Using Drones for Crop Loss Claim Evaluation
The traditional crop insurance and claims process is costly, time-consuming, and sometimes contentious. Valuable customer relations depend on trust. Trust that the insured feels they will be treated fairly. A claims process that is based on quantifiable, transparent, and easily understood data helps to ensure a sense of trust in the process, and in the relationship.
It is challenging to produce an accurate assessment of damage with traditional scouting methods from the ground. Compounding the difficulty, weather events can overwhelm insurance companies with claims. When a loss occurs, the time spent scouting the fields can be significant. Weather events result in a need to maximize the number of fields and clients visited in a day while maintaining a fair and accurate analysis.

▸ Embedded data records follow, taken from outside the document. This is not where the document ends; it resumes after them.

(* ===== verification/EncExtObj.v ===== *)
(** * Binary encoding of extension objects

    Model of [SOPC_ExtensionObject_Write] and [SOPC_ExtensionObject_Read]
    ([src/Common/opcua_types/sopc_encoder.c]), with the type of
    [sopc_builtintypes.h] and the functions of [sopc_builtintypes.c] that they
    use.  The encodeable types are reached through the function pointers of their
    descriptors: they are a parameter of the model. *)

From Stdlib Require Import ZArith Lia.
From Stdlib Require Import Strings.Byte.
From stdpp Require Import prelude.
From S2P Require Import Prelude Common Buffer Codec EncScalar EncString Strings EncNodeId EncArray.

Open Scope Z_scope.

(** ** Encodeable types *)

(** The descriptors ([SOPC_EncodeableType]), the values they describe, the
    function pointers of a descriptor and the search of a descriptor by the
    identifier of a type or of its binary encoding. *)
Class EncodeableTypes := {
  EncodeableType : Type;
  Object : Type;
  BinaryEncodingTypeId : EncodeableType -> Z;
  Type_NamespaceUri : EncodeableType -> ptr block;
  AllocationSize : EncodeableType -> Z;
  Object_Initialize : EncodeableType -> Object;
  Object_Clear : EncodeableType -> Object -> res Object;
  Encode : EncodeableType -> encoder Object;
  Decode : EncodeableType -> decoder Object;
  SOPC_EncodeableType_GetEncodeableType : Z -> ptr EncodeableType
}.

(** ** Types *)

Inductive SOPC_ExtObjectBodyEncoding :=
| SOPC_ExtObjBodyEncoding_None
| SOPC_ExtObjBodyEncoding_ByteString
| SOPC_ExtObjBodyEncoding_XMLElement
| SOPC_ExtObjBodyEncoding_Object.

Definition encoding_byte (e : SOPC_ExtObjectBodyEncoding) : Z :=
  match e with
  | SOPC_ExtObjBodyEncoding_None => 0
  | SOPC_ExtObjBodyEncoding_ByteString => 1
  | SOPC_ExtObjBodyEncoding_XMLElement => 2
  | SOPC_ExtObjBodyEncoding_Object => 3
  end.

All parties involved require assessments that are fast, fair, and accurate as opposed to slow and imprecise. Using drones to survey crops as part of the claims process results in increased accuracy, efficiency, safety, time savings, and improved customer relations. The evaluation is faster and more accurate, as well as easier to do and better documented.
The quality of crop assessment drone data is such that not only can damaged areas be precisely identified, but the type and degree of that damage can also be quantified as well. With the use of specially designed agricultural multispectral cameras, drones can provide a complete plant health analysis of the surveyed field. This multispectral plant health analysis is accomplished with the creation of a drone generated NDVI map of the affected field.

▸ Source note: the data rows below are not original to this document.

(** The dimensions that are left to read.  Returns the status, the dimensions that
    were read, their product and the buffer. *)
Fixpoint read_dims (n : nat) (dims : list Z) (matrixLength arrayLength : Z) (buf : ptr SOPC_Buffer) (lvl : Z)
    : res (SOPC_ReturnStatus * list Z * Z * ptr SOPC_Buffer) :=
  match n with
  | O => Ret (SOPC_STATUS_OK, dims, matrixLength, buf)
  | S n =>
      let* (status, d, buf) := SOPC_Int32_Read (Some 0) buf lvl in
      let* d := deref d in
      if is_ok status && (0 <? d) then
        let matrixLength := matrixLength * d in
        if arrayLength <? matrixLength then Ret (SOPC_STATUS_ENCODING_ERROR, dims ++ [d], matrixLength, buf)
        else read_dims n (dims ++ [d]) matrixLength arrayLength buf lvl
      else Ret (SOPC_STATUS_ENCODING_ERROR, dims ++ [d], matrixLength, buf)
  end.

(** The dimensions of a matrix whose content was read.  Returns the status, the
    number of dimensions, the dimensions and the buffer. *)
Definition read_matrix_dims (status : SOPC_ReturnStatus) (dimensions : Z) (arrayDimensions : ptr (list Z)) (arrayLength : Z)
    (buf : ptr SOPC_Buffer) (nestedStructLevel : Z) : res (SOPC_ReturnStatus * Z * ptr (list Z) * ptr SOPC_Buffer) :=
  let status := if is_ok status && (arrayLength <? 0) then SOPC_STATUS_ENCODING_ERROR else status in
  let* (status, d, buf) := read_if status SOPC_Int32_Read dimensions buf nestedStructLevel in
  let* dimensions := deref d in
  if negb (is_ok status) then Ret (status, dimensions, arrayDimensions, buf)
  else if (dimensions <? 0) || (max_array_length cfg <? dimensions) || (SIZE_MAX <? u64 dimensions)
  then Ret (SOPC_STATUS_OUT_OF_MEMORY, dimensions, arrayDimensions, buf)
  else if alloc_ok (4 * dimensions) then
    let matrixLength := if dimensions =? 0 then 0 else 1 in
    let* (status, dims, matrixLength, buf) :=
      read_dims (Z.to_nat dimensions) [] matrixLength arrayLength buf nestedStructLevel in
    if is_ok status then
      Ret (if matrixLength =? arrayLength then SOPC_STATUS_OK else SOPC_STATUS_ENCODING_ERROR, dimensions, Some dims, buf)
    else Ret (status, dimensions, NULL, buf)
  else Ret (SOPC_STATUS_NOK, dimensions, NULL, buf).

(** After a failure: the dimensions are forced to the length of the content, and
    the variant is cleared. *)
Definition clear_failed_matrix (v : SOPC_Variant) (status : SOPC_ReturnStatus) (arrayLength : Z)
    (arrayDimensions : ptr (list Z)) (content : SOPC_VariantArrayValue) : res (SOPC_ReturnStatus * SOPC_Variant) :=
  let '(status, dimensions, arrayDimensions) :=
    (if 0 <? arrayLength then
       if alloc_ok 4 then (status, 1, Some [arrayLength])
       else (SOPC_STATUS_OUT_OF_MEMORY, 1, arrayDimensions)
     else (status, 0, arrayDimensions)) in
  let* v := SOPC_Variant_Clear' (mkVariant (Var_DoNotClear v) (BuiltInTypeId v) SOPC_VariantArrayType_Matrix
                                   (ValMatrix dimensions arrayDimensions content)) in
  Ret (status, v).

(** [SOPC_Int32_Clear(&value.Matrix.Dimensions)]: the length of an array is at the
    same place. *)
Definition clear_dimensions (v : SOPC_VariantValue) : SOPC_VariantValue :=
  match v with
  | ValZero => ValZero
  | ValArray _ c => ValArray 0 c
  | ValMatrix _ p c => ValMatrix 0 p c
  | _ => ValIndeterminate
  end.

Definition read_value (v : SOPC_Variant) (buf : ptr SOPC_Buffer) (nestedStructLevel : Z)
    : res (SOPC_ReturnStatus * SOPC_Variant * ptr SOPC_Buffer) :=
  let '(mkVariant dnc id arrayType value) := v in
  match arrayType with
  | SOPC_VariantArrayType_SingleValue =>
      let* (status, value, buf) := ReadVariantNonArrayBuiltInType buf id value nestedStructLevel in
      Ret (status, mkVariant dnc id arrayType value, buf)
  | SOPC_VariantArrayType_Array =>
      let* (_, content) := val_Array value in
      let* (status, arrayLength, content, buf) := ReadVariantArrayBuiltInType buf id content 0 nestedStructLevel in
      Ret (status, mkVariant dnc id arrayType (ValArray arrayLength content), buf)
  | SOPC_VariantArrayType_Matrix =>
      let* (dimensions, arrayDimensions, content) := val_Matrix value in
      let* (status, arrayLength, content, buf) := ReadVariantArrayBuiltInType buf id content 0 nestedStructLevel in
      let* (status, dimensions, arrayDimensions, buf) :=
        read_matrix_dims status dimensions arrayDimensions arrayLength buf nestedStructLevel in
      if is_ok status
      then Ret (status, mkVariant dnc id arrayType (ValMatrix dimensions arrayDimensions content), buf)
      else
        let* (status, v) := clear_failed_matrix v status arrayLength arrayDimensions content in
        Ret (status, v, buf)
  end.

Definition variant_read : decoder SOPC_Variant := fun variant buf nestedStructLevel =>
  match variant with
  | NULL => Ret (SOPC_STATUS_INVALID_PARAMETERS, variant, buf)
  | Some v =>
      if max_nested_struct cfg <=? nestedStructLevel then Ret (SOPC_STATUS_INVALID_STATE, variant, buf)
      else
        let nestedStructLevel := nestedStructLevel + 1 in
        let* (status, e, buf) := SOPC_Byte_Read (Some 0) buf nestedStructLevel in
        let* encodingByte := deref e in
        let '(status, v) :=
          (if is_ok status then
             let arrayFlag := has_flag encodingByte SOPC_VariantArrayValueFlag in
             let dimensionsFlag := has_flag encodingByte SOPC_VariantArrayDimensionsFlag in
             let arrayType :=
               if arrayFlag then if dimensionsFlag then SOPC_VariantArrayType_Matrix else SOPC_VariantArrayType_Array
               else if dimensionsFlag then ArrayType v else SOPC_VariantArrayType_SingleValue in
             (if negb arrayFlag && dimensionsFlag then SOPC_STATUS_INVALID_PARAMETERS else status,
              mkVariant (Var_DoNotClear v) (builtin_of (Z.land 0x3F encodingByte)) arrayType (Var_Value v))
           else (status, v)) in
        let* (status, v, buf) :=
          (if is_ok status then read_value v buf nestedStructLevel else Ret (status, v, buf)) in
        if is_ok status then Ret (status, Some v, buf)
        else Ret (status, Some (mkVariant (Var_DoNotClear v) SOPC_Null_Id (ArrayType v) (clear_dimensions (Var_Value v))), buf)
  end.

(** A field that is read when its flag is set and the status is OK, and reset
    otherwise. *)
Definition read_or_reset {A} (c : bool) (status : SOPC_ReturnStatus) (read : decoder A) (field reset : A)
    (buf : ptr SOPC_Buffer) (lvl : Z) : dec_result A :=
  if is_ok status && c then read (Some field) buf lvl else Ret (status, Some reset, buf).
#[refine] #[export] Instance DataValue_codec : Codec SOPC_DataValue_Write SOPC_DataValue_Read := {
  wire := datavalue_wire; nests := datavalue_nests; wf := datavalue_wf; limits := datavalue_limits; canon := datavalue_canon;
  inited d := d = datavalue_init; sane d := exists d', SOPC_DataValue_Clear' d = Ret d'
}.
Proof.
  - intros d b lvl W I S. by apply (h_write _ _ _ _ (datavalue_honours lvl)).
  - intros d d0 b lvl rest W L -> I S U N HA. by apply (h_read _ _ _ _ (datavalue_honours lvl) d b rest).
  - intros d0 b lvl -> I S. by apply (h_safe _ _ _ _ (datavalue_honours lvl)).
  - intros d ->. by eexists.
  - intros d lvl W L N. by apply (h_sane _ _ _ _ (datavalue_honours lvl)).
Defined.

End Specs.
(** [7:3] is read, and refused. *)
Lemma numeric_range_parser_sound_witness :
  exists status r, SOPC_NumericRange_Parse ([x37; x3a; x33] ++ x00 :: []) = Ret (status, r) /\ (is_ok status = true \/ r = NULL).
Proof.
  destruct (numeric_range_parser_sound [x37; x3a; x33] []) as (st & r & E & X); [by repeat constructor|by vm_compute|].
  exists st, r. split; [exact E|]. destruct (is_ok st); [by left|by right].
Defined.

(** [OK] over the second and third characters of [abcd], read in an initialised string. *)
Lemma string_range_set_get_witness :
  exists v', set_range_string (mkString 4 false (Some [x61; x62; x63; x64; x00])) (mkString 2 false (Some [x4f; x4b; x00])) (range_of (mkDimension 1 2)) = Ret (SOPC_STATUS_OK, v') /\
    exists g, get_range_string_helper string_init v' (range_of (mkDimension 1 2)) = Ret (SOPC_STATUS_OK, g) /\ string_chars g = [x4f; x4b].
Proof.
  destruct (string_range_set_get (mkString 4 false (Some [x61; x62; x63; x64; x00])) (mkString 2 false (Some [x4f; x4b; x00])) string_init (mkDimension 1 2))
    as (v' & E & _ & _ & G); try done.
  - split; [by vm_compute|]. intros _. by eexists.
  - split; [by vm_compute|]. intros _. by eexists.
  - exists v'. exact (conj E G).
Defined.

(** The length of the range of all the 32 bit indexes wraps to zero: with this range an
    empty value is accepted, and as many characters as the string has are read from it. *)
Example whole_range_reads_out_of_value :
  set_range_string (mkString 4 false (Some [x61; x62; x63; x64; x00])) (mkString 0 false NULL) (range_of (mkDimension 0 4294967295)) = Fault NullDeref.
Proof. by vm_compute. Qed.

(** A range of a null string stops the program. *)
Example range_of_null_string : get_range_string_helper string_init (mkString (-1) false NULL) (range_of (mkDimension 0 1)) = Fault AssertFailed.
Proof. by vm_compute. Qed.

End Demo.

“NDVI or Normalized Difference Vegetation Index is a measurement of the amount of live vegetation in an area and is commonly used for agricultural assessment. The basic principle of NDVI relies on the fact that, due to their porous layers found on their backsides, leaves reflect a lot of light in the near-infrared, in stark contrast with most non-plant objects. When the plant becomes dehydrated or stressed, the spongy layer collapses and the leaves reflect less NIR light, but the same amount in the visible range. Thus, mathematically combining these two signals can help differentiate plant from non-plant and healthy plant from a sickly plant.” Source - https://www.flamanagriculture.com/blogs/417
The results of the drone NDVI map can be easily visualized. The aerial data images can be zoned and annotated according to plant health. After a quick look at the NDVI map, areas of the field that need immediate attention can be determined quickly, scouting of the field can be targeted, and samples gathered. The days of random samples and standing on tailgates to get a view of the field are a thing of the past.

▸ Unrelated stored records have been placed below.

(* ===== verification/LinkedList.v ===== *)
(** * Singly linked lists

    Model of [src/src/Common/helpers/sopc_singly_linked_list.c].  The elements are cells
    of a heap, linked by their addresses: the heap is passed to every function, a cell
    is allocated and freed, and the access to a cell that is not in the heap is a
    fault. *)

From Stdlib Require Import ZArith Lia.
From Stdlib Require Import Strings.Byte.
From stdpp Require Import prelude gmap.
From S2P Require Import Prelude Common.

Open Scope Z_scope.

(** ** Memory *)

(** The address of a cell, which is not null. *)
Definition loc : Type := positive.

Section List.
Context `{Allocator} {V : Type} `{EqDecision V}.

Record SOPC_SLinkedList_Elt := mkElt {
  id : Z;
  value : ptr V;
  next : ptr loc
}.

Record SOPC_SLinkedList := mkSLinkedList {
  first : ptr loc;
  last : ptr loc;
  length_ : Z;
  maxLength : Z
}.

#[local] Abbreviation heap := (gmap loc SOPC_SLinkedList_Elt).

Definition load (h : heap) (p : ptr loc) : res SOPC_SLinkedList_Elt :=
  match p with
  | NULL => Fault NullDeref
  | Some l => match h !! l with Some e => Ret e | None => Fault OutOfBounds end
  end.

(** [elt->next = nx] *)
Definition set_next (h : heap) (p : ptr loc) (nx : ptr loc) : res heap :=
  let* e := load h p in
  let* l := deref p in
  Ret (<[l := mkElt (id e) (value e) nx]> h).

Definition free (h : heap) (p : ptr loc) : res heap :=
  let* _ := load h p in
  let* l := deref p in
  Ret (delete l h).

(** [sizeof(SOPC_SLinkedList_Elt)] and [sizeof(SOPC_SLinkedList)] *)
Definition sizeof_Elt : Z := 24.
Definition sizeof_SLinkedList : Z := 24.

(** The address of a new cell, when there is room in the list and memory. *)
Definition new_elt (h : heap) (l : SOPC_SLinkedList) : ptr loc :=
  if ((length_ l <? maxLength l) || (maxLength l =? 0)) && alloc_ok sizeof_Elt then Some (fresh (dom h)) else NULL.

(** A chain of cells has at most as many cells as the heap. *)
Definition chain_fuel (h : heap) : nat := S (size h).

(** ** Operations

    They return the result, the heap and the list. *)

Definition SOPC_SLinkedList_Create (sizeMax : Z) : ptr SOPC_SLinkedList :=
  if sizeMax <=? 2 ^ 32 - 1 then
    if alloc_ok sizeof_SLinkedList then Some (mkSLinkedList NULL NULL 0 (u32 sizeMax)) else NULL
  else NULL.

Definition SOPC_SLinkedList_Prepend (h : heap) (list : ptr SOPC_SLinkedList) (i : Z) (v : ptr V)
    : res (ptr V * heap * ptr SOPC_SLinkedList) :=
  match list with
  | NULL => Fault AssertFailed
  | Some l =>
      assert! negb (is_null v) in
      match new_elt h l with
      | NULL => Ret (NULL, h, list)
      | Some a =>
          let h := <[a := mkElt i v (first l)]> h in
          Ret (v, h, Some (mkSLinkedList (Some a) (if is_null (last l) then Some a else last l) (u32 (length_ l + 1)) (maxLength l)))
      end
  end.

Definition SOPC_SLinkedList_Append (h : heap) (list : ptr SOPC_SLinkedList) (i : Z) (v : ptr V)
    : res (ptr V * heap * ptr SOPC_SLinkedList) :=
  match list with
  | NULL => Ret (NULL, h, list)
  | Some l =>
      if is_null v then Ret (NULL, h, list)
      else
        match new_elt h l with
        | NULL => Ret (NULL, h, list)
        | Some a =>
            let h := <[a := mkElt i v NULL]> h in
            let* h := (if is_null (first l) then Ret h else set_next h (last l) (Some a)) in
            Ret (v, h, Some (mkSLinkedList (if is_null (first l) then Some a else first l) (Some a) (u32 (length_ l + 1)) (maxLength l)))
        end
  end.

(** The [do ... while] loop of the sorted insertion: the cell after which the new cell
    is inserted. *)
Fixpoint sorted_search (fuel : nat) (h : heap) (elt : ptr loc) (v : ptr V) (pCompFn : ptr V -> ptr V -> Z) : res (ptr loc) :=
  match fuel with
  | O => Fault OutOfFuel
  | S fuel =>
      let* e := load h elt in
      match next e with
      | NULL => Ret elt
      | Some n =>
          let* ne := load h (Some n) in
          if 0 <=? pCompFn v (value ne) then sorted_search fuel h (Some n) v pCompFn else Ret elt
      end
  end.

Definition SOPC_SLinkedList_SortedInsert (h : heap) (list : ptr SOPC_SLinkedList) (i : Z) (v : ptr V) (pCompFn : ptr V -> ptr V -> Z)
    : res (ptr V * heap * ptr SOPC_SLinkedList) :=
  match list with
  | NULL => Fault AssertFailed
  | Some l =>
      assert! negb (is_null v) in
      match new_elt h l with
      | NULL => Ret (NULL, h, list)
      | Some a =>
          let h := <[a := mkElt i v NULL]> h in
          let grown f la := Some (mkSLinkedList f la (u32 (length_ l + 1)) (maxLength l)) in
          match first l with
          | NULL =>
              assert! is_null (last l) in
              assert! length_ l =? 0 in
              Ret (v, h, grown (Some a) (Some a))
          | Some f =>
              let* fe := load h (Some f) in
              if pCompFn v (value fe) <? 0 then
                let* h := set_next h (Some a) (first l) in
                Ret (v, h, grown (Some a) (last l))
              else
                let* elt := sorted_search (chain_fuel h) h (Some f) v pCompFn in
                let* e := load h elt in
                match next e with
                | Some _ =>
                    let* h := set_next h (Some a) (next e) in
                    let* h := set_next h elt (Some a) in
                    Ret (v, h, grown (first l) (last l))
                | NULL =>
                    assert! bool_decide (last l = elt) in
                    let* h := set_next h elt (Some a) in
                    Ret (v, h, grown (first l) (Some a))
                end
          end
      end
  end.

(** The removal of the first cell. *)
Definition remove_head (h : heap) (l : SOPC_SLinkedList) : res (ptr V * heap * ptr SOPC_SLinkedList) :=
  let* e := load h (first l) in
  let* h := free h (first l) in
  Ret (value e, h, Some (mkSLinkedList (next e) (if is_null (next e) then NULL else last l) (u32 (length_ l - 1)) (maxLength l))).

Definition SOPC_SLinkedList_PopHead (h : heap) (list : ptr SOPC_SLinkedList) : res (ptr V * heap * ptr SOPC_SLinkedList) :=
  match list with
  | NULL => Fault AssertFailed
  | Some l => if is_null (first l) then Ret (NULL, h, list) else remove_head h l
  end.

(** [isElementFct], given the element to remove. *)
Definition elt_test : Type := loc -> SOPC_SLinkedList_Elt -> bool.

Definition IsEqualToEltToRemove (right : loc) : elt_test := fun left _ => bool_decide (left = right).
Definition IsEltIdEqualToEltToRemove (right : Z) : elt_test := fun _ left => id left =? right.
Definition IsEltValueEqualToEltToRemove (right : ptr V) : elt_test := fun _ left => bool_decide (value left = right).

(** The [while] loop: the cell that precedes the cell to remove. *)
Fixpoint remove_search (fuel : nat) (h : heap) (elt : ptr loc) (isElementFct : elt_test) : res (ptr loc) :=
  match fuel with
  | O => Fault OutOfFuel
  | S fuel =>
      let* e := load h elt in
      match next e with
      | NULL => Ret elt
      | Some n =>
          let* ne := load h (Some n) in
          if isElementFct n ne then Ret elt else remove_search fuel h (Some n) isElementFct
      end
  end.

Definition SOPC_SLinkedList_RemoveFromElt (h : heap) (list : ptr SOPC_SLinkedList) (isElementFct : elt_test)
    : res (ptr V * heap * ptr SOPC_SLinkedList) :=
  match list with
  | NULL => Fault AssertFailed
  | Some l =>
      match first l with
      | NULL => Ret (NULL, h, list)
      | Some f =>
          let* fe := load h (Some f) in
          if isElementFct f fe then remove_head h l
          else
            let* elt := remove_search (chain_fuel h) h (Some f) isElementFct in
            let* e := load h elt in
            match next e with
            | NULL => Ret (NULL, h, list)
            | Some n =>
                let* ne := load h (Some n) in
                let* h := free h (Some n) in
                let* h := set_next h elt (next ne) in
                Ret (value ne, h,
                     Some (mkSLinkedList (first l) (if bool_decide (Some n = last l) then elt else last l) (u32 (length_ l - 1)) (maxLength l)))
            end
      end
  end.

Definition SOPC_SLinkedList_PopLast (h : heap) (list : ptr SOPC_SLinkedList) : res (ptr V * heap * ptr SOPC_SLinkedList) :=
  match list with
  | NULL => Fault AssertFailed
  | Some l =>
      match last l with
      | NULL => Ret (NULL, h, list)
      | Some la => SOPC_SLinkedList_RemoveFromElt h list (IsEqualToEltToRemove la)
      end
  end.

Fixpoint find_elt (fuel : nat) (h : heap) (elt : ptr loc) (i : Z) : res (ptr loc) :=
  match elt with
  | NULL => Ret NULL
  | Some _ =>
      match fuel with
      | O => Fault OutOfFuel
      | S fuel =>
          let* e := load h elt in
          if id e =? i then Ret elt else find_elt fuel h (next e) i
      end
  end.

Definition SOPC_SLinkedList_InternalFind (h : heap) (list : ptr SOPC_SLinkedList) (i : Z) : res (ptr loc) :=
  match list with
  | NULL => Fault AssertFailed
  | Some l => find_elt (chain_fuel h) h (first l) i
  end.

Definition SOPC_SLinkedList_FindFromId (h : heap) (list : ptr SOPC_SLinkedList) (i : Z) : res (ptr V) :=
  let* elt := SOPC_SLinkedList_InternalFind h list i in
  if is_null elt then Ret NULL
  else let* e := load h elt in Ret (value e).

(** The calls to the function that is applied, in order. *)
Fixpoint apply_elts (fuel : nat) (h : heap) (elt : ptr loc) : res (list (Z * ptr V)) :=
  match elt with
  | NULL => Ret []
  | Some _ =>
      match fuel with
      | O => Fault OutOfFuel
      | S fuel =>
          let* e := load h elt in
          let* l := apply_elts fuel h (next e) in
          Ret ((id e, value e) :: l)
      end
  end.

Definition SOPC_SLinkedList_Apply (h : heap) (lst : ptr SOPC_SLinkedList) : res (list (Z * ptr V)) :=
  match lst with
  | NULL => Fault AssertFailed
  | Some l => apply_elts (chain_fuel h) h (first l)
  end.

Definition SOPC_SLinkedList_RemoveFromId (h : heap) (list : ptr SOPC_SLinkedList) (i : Z) : res (ptr V * heap * ptr SOPC_SLinkedList) :=
  SOPC_SLinkedList_RemoveFromElt h list (IsEltIdEqualToEltToRemove i).

Definition SOPC_SLinkedList_RemoveFromValuePtr (h : heap) (list : ptr SOPC_SLinkedList) (v : ptr V)
    : res (ptr V * heap * ptr SOPC_SLinkedList) :=
  SOPC_SLinkedList_RemoveFromElt h list (IsEltValueEqualToEltToRemove v).

Fixpoint clear_cells (fuel : nat) (h : heap) (elt : ptr loc) : res heap :=
  match elt with
  | NULL => Ret h
  | Some _ =>
      match fuel with
      | O => Fault OutOfFuel
      | S fuel =>
          let* e := load h elt in
          let* h := free h elt in
          clear_cells fuel h (next e)
      end
  end.

Definition SOPC_SLinkedList_Clear (h : heap) (list : ptr SOPC_SLinkedList) : res (heap * ptr SOPC_SLinkedList) :=
  match list with
  | NULL => Ret (h, NULL)
  | Some l =>
      let* h := clear_cells (chain_fuel h) h (first l) in
      Ret (h, Some (mkSLinkedList NULL NULL 0 (maxLength l)))
  end.

(** The list itself is freed after its cells. *)
Definition SOPC_SLinkedList_Delete (h : heap) (list : ptr SOPC_SLinkedList) : res heap :=
  let* (h, _) := SOPC_SLinkedList_Clear h list in Ret h.

(** *** Iterators: the address of a cell *)

Definition SOPC_SLinkedList_GetIterator (list : ptr SOPC_SLinkedList) : res (ptr loc) :=
  match list with NULL => Fault AssertFailed | Some l => Ret (first l) end.

(** Returns the value, the identifier and the iterator. *)
Definition SOPC_SLinkedList_NextWithId (h : heap) (it : ptr loc) (i : Z) : res (ptr V * Z * ptr loc) :=
  match it with
  | NULL => Ret (NULL, i, it)
  | Some _ => let* e := load h it in Ret (value e, id e, next e)
  end.

(** Returns the value and the iterator. *)
Definition SOPC_SLinkedList_Next (h : heap) (it : ptr loc) : res (ptr V * ptr loc) :=
  let* (v, _, it) := SOPC_SLinkedList_NextWithId h it 0 in Ret (v, it).

Definition SOPC_SLinkedList_HasNext (h : heap) (it : ptr loc) : res bool :=
  match it with
  | NULL => Ret false
  | Some _ => let* e := load h it in Ret (negb (is_null (value e)))
  end.

Definition SOPC_SLinkedList_GetLength (list : ptr SOPC_SLinkedList) : res Z :=
  match list with NULL => Fault AssertFailed | Some l => Ret (length_ l) end.

End List.

Arguments SOPC_SLinkedList_Elt : clear implicits.

Abbreviation heap V := (gmap loc (SOPC_SLinkedList_Elt V)).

All measurements of the affected areas and plant counts can easily be quantified with options for automatic pdf reporting of results. Advanced image analysis techniques and machine learning algorithms are helping further automate the claims process as well as increase objectivity. After the initial assessment, the digital data acquired can be easily shared with all stakeholders. This data also provides the farmer with actionable information that can be used to help maximize the crop output based on current conditions.
With assistance from drone service providers, claims adjusters can process more claims more accurately. Insurers utilizing multispectral drones have found that the efficient workflow and easily understood data leads to significant savings and better customer relations.